• [Records to use]:
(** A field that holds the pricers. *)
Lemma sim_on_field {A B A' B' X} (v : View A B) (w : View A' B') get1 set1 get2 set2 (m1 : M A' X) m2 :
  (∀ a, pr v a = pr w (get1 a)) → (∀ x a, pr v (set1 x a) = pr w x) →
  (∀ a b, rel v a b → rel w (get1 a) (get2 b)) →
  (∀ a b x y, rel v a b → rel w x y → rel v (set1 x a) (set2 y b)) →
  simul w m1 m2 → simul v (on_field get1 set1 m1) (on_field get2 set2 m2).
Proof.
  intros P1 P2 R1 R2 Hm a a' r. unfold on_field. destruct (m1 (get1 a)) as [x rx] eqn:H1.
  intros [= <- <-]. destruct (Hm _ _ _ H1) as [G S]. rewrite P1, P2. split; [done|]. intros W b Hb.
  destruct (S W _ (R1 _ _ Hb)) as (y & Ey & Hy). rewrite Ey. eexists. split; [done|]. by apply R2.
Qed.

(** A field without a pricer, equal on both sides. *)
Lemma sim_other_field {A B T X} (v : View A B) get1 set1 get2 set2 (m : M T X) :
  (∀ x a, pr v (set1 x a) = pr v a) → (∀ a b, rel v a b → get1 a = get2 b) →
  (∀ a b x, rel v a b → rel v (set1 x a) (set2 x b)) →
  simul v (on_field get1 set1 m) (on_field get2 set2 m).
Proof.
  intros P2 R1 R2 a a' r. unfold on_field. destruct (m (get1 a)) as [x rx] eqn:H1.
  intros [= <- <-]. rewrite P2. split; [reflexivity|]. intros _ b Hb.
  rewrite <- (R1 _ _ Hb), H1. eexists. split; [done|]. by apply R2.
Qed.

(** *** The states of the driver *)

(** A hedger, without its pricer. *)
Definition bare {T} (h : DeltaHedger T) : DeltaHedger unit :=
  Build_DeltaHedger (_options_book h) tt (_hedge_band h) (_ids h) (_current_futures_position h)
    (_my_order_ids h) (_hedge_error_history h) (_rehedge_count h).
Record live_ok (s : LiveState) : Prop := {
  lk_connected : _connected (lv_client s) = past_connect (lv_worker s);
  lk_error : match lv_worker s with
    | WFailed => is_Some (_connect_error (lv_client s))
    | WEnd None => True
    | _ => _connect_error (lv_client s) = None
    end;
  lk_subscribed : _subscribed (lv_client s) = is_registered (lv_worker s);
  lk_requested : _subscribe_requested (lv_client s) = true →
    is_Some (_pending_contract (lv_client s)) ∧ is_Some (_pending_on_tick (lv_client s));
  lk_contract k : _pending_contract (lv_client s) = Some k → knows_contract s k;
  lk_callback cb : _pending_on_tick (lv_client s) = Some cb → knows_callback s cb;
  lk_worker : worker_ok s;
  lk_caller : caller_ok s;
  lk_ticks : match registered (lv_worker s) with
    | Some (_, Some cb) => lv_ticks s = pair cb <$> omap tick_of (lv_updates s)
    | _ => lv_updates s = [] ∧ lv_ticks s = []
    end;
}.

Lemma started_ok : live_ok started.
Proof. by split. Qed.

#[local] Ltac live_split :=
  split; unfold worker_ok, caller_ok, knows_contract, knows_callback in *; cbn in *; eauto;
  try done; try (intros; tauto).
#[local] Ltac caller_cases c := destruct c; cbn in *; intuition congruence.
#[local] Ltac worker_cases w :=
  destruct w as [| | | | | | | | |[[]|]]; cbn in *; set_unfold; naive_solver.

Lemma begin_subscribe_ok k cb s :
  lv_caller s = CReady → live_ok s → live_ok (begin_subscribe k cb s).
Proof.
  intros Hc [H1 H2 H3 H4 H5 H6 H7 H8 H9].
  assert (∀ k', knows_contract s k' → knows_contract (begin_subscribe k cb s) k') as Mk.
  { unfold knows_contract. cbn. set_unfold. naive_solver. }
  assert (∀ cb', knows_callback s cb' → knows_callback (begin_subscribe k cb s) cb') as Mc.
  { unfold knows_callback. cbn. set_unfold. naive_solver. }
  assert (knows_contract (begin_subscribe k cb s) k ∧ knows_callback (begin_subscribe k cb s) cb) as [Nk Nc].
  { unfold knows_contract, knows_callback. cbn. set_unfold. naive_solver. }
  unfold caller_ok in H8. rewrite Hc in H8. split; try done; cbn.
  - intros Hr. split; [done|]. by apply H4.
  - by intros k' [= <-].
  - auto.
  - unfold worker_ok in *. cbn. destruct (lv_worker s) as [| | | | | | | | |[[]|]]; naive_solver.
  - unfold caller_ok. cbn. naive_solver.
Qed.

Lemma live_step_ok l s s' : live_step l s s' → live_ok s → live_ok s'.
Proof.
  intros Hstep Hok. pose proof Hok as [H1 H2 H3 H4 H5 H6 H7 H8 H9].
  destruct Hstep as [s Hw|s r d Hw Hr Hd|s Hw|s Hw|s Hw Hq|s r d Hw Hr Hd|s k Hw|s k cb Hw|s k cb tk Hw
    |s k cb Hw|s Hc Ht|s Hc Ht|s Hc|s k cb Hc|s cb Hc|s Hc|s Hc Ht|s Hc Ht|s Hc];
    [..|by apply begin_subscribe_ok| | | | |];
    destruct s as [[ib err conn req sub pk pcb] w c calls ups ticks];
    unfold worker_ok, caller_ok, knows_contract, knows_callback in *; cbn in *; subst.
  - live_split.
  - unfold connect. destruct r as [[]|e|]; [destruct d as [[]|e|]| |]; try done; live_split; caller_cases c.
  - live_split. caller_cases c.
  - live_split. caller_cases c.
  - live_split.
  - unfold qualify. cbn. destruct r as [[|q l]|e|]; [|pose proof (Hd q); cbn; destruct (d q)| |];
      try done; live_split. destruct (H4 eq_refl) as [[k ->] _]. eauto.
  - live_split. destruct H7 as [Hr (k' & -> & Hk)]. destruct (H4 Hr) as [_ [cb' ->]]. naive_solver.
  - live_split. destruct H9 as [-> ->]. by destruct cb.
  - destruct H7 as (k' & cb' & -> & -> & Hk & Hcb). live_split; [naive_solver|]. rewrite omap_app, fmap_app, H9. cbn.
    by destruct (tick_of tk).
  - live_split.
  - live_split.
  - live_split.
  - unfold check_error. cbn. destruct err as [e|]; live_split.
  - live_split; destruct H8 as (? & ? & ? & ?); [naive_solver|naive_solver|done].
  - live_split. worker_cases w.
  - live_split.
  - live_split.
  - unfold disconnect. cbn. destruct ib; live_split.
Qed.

• [Exercise requirements]: Return each line of the data exactly as it was given.

• [Result for this exercise]:
(** A field that holds the pricers. *)
Lemma sim_on_field {A B A' B' X} (v : View A B) (w : View A' B') get1 set1 get2 set2 (m1 : M A' X) m2 :
  (∀ a, pr v a = pr w (get1 a)) → (∀ x a, pr v (set1 x a) = pr w x) →
  (∀ a b, rel v a b → rel w (get1 a) (get2 b)) →
  (∀ a b x y, rel v a b → rel w x y → rel v (set1 x a) (set2 y b)) →
  simul w m1 m2 → simul v (on_field get1 set1 m1) (on_field get2 set2 m2).
Proof.
  intros P1 P2 R1 R2 Hm a a' r. unfold on_field. destruct (m1 (get1 a)) as [x rx] eqn:H1.
  intros [= <- <-]. destruct (Hm _ _ _ H1) as [G S]. rewrite P1, P2. split; [done|]. intros W b Hb.
  destruct (S W _ (R1 _ _ Hb)) as (y & Ey & Hy). rewrite Ey. eexists. split; [done|]. by apply R2.
Qed.

(** A field without a pricer, equal on both sides. *)
Lemma sim_other_field {A B T X} (v : View A B) get1 set1 get2 set2 (m : M T X) :
  (∀ x a, pr v (set1 x a) = pr v a) → (∀ a b, rel v a b → get1 a = get2 b) →
  (∀ a b x, rel v a b → rel v (set1 x a) (set2 x b)) →
  simul v (on_field get1 set1 m) (on_field get2 set2 m).
Proof.
  intros P2 R1 R2 a a' r. unfold on_field. destruct (m (get1 a)) as [x rx] eqn:H1.
  intros [= <- <-]. rewrite P2. split; [reflexivity|]. intros _ b Hb.
  rewrite <- (R1 _ _ Hb), H1. eexists. split; [done|]. by apply R2.
Qed.

(** *** The states of the driver *)

(** A hedger, without its pricer. *)
Definition bare {T} (h : DeltaHedger T) : DeltaHedger unit :=
  Build_DeltaHedger (_options_book h) tt (_hedge_band h) (_ids h) (_current_futures_position h)
    (_my_order_ids h) (_hedge_error_history h) (_rehedge_count h).
Record live_ok (s : LiveState) : Prop := {
  lk_connected : _connected (lv_client s) = past_connect (lv_worker s);
  lk_error : match lv_worker s with
    | WFailed => is_Some (_connect_error (lv_client s))
    | WEnd None => True
    | _ => _connect_error (lv_client s) = None
    end;
  lk_subscribed : _subscribed (lv_client s) = is_registered (lv_worker s);
  lk_requested : _subscribe_requested (lv_client s) = true →
    is_Some (_pending_contract (lv_client s)) ∧ is_Some (_pending_on_tick (lv_client s));
  lk_contract k : _pending_contract (lv_client s) = Some k → knows_contract s k;
  lk_callback cb : _pending_on_tick (lv_client s) = Some cb → knows_callback s cb;
  lk_worker : worker_ok s;
  lk_caller : caller_ok s;
  lk_ticks : match registered (lv_worker s) with
    | Some (_, Some cb) => lv_ticks s = pair cb <$> omap tick_of (lv_updates s)
    | _ => lv_updates s = [] ∧ lv_ticks s = []
    end;
}.

Lemma started_ok : live_ok started.
Proof. by split. Qed.

#[local] Ltac live_split :=
  split; unfold worker_ok, caller_ok, knows_contract, knows_callback in *; cbn in *; eauto;
  try done; try (intros; tauto).
#[local] Ltac caller_cases c := destruct c; cbn in *; intuition congruence.
#[local] Ltac worker_cases w :=
  destruct w as [| | | | | | | | |[[]|]]; cbn in *; set_unfold; naive_solver.

Lemma begin_subscribe_ok k cb s :
  lv_caller s = CReady → live_ok s → live_ok (begin_subscribe k cb s).
Proof.
  intros Hc [H1 H2 H3 H4 H5 H6 H7 H8 H9].
  assert (∀ k', knows_contract s k' → knows_contract (begin_subscribe k cb s) k') as Mk.
  { unfold knows_contract. cbn. set_unfold. naive_solver. }
  assert (∀ cb', knows_callback s cb' → knows_callback (begin_subscribe k cb s) cb') as Mc.
  { unfold knows_callback. cbn. set_unfold. naive_solver. }
  assert (knows_contract (begin_subscribe k cb s) k ∧ knows_callback (begin_subscribe k cb s) cb) as [Nk Nc].
  { unfold knows_contract, knows_callback. cbn. set_unfold. naive_solver. }
  unfold caller_ok in H8. rewrite Hc in H8. split; try done; cbn.
  - intros Hr. split; [done|]. by apply H4.
  - by intros k' [= <-].
  - auto.
  - unfold worker_ok in *. cbn. destruct (lv_worker s) as [| | | | | | | | |[[]|]]; naive_solver.
  - unfold caller_ok. cbn. naive_solver.
Qed.

Lemma live_step_ok l s s' : live_step l s s' → live_ok s → live_ok s'.
Proof.
  intros Hstep Hok. pose proof Hok as [H1 H2 H3 H4 H5 H6 H7 H8 H9].
  destruct Hstep as [s Hw|s r d Hw Hr Hd|s Hw|s Hw|s Hw Hq|s r d Hw Hr Hd|s k Hw|s k cb Hw|s k cb tk Hw
    |s k cb Hw|s Hc Ht|s Hc Ht|s Hc|s k cb Hc|s cb Hc|s Hc|s Hc Ht|s Hc Ht|s Hc];
    [..|by apply begin_subscribe_ok| | | | |];
    destruct s as [[ib err conn req sub pk pcb] w c calls ups ticks];
    unfold worker_ok, caller_ok, knows_contract, knows_callback in *; cbn in *; subst.
  - live_split.
  - unfold connect. destruct r as [[]|e|]; [destruct d as [[]|e|]| |]; try done; live_split; caller_cases c.
  - live_split. caller_cases c.
  - live_split. caller_cases c.
  - live_split.
  - unfold qualify. cbn. destruct r as [[|q l]|e|]; [|pose proof (Hd q); cbn; destruct (d q)| |];
      try done; live_split. destruct (H4 eq_refl) as [[k ->] _]. eauto.
  - live_split. destruct H7 as [Hr (k' & -> & Hk)]. destruct (H4 Hr) as [_ [cb' ->]]. naive_solver.
  - live_split. destruct H9 as [-> ->]. by destruct cb.
  - destruct H7 as (k' & cb' & -> & -> & Hk & Hcb). live_split; [naive_solver|]. rewrite omap_app, fmap_app, H9. cbn.
    by destruct (tick_of tk).
  - live_split.
  - live_split.
  - live_split.
  - unfold check_error. cbn. destruct err as [e|]; live_split.
  - live_split; destruct H8 as (? & ? & ? & ?); [naive_solver|naive_solver|done].
  - live_split. worker_cases w.
  - live_split.
  - live_split.
  - unfold disconnect. cbn. destruct ib; live_split.
Qed.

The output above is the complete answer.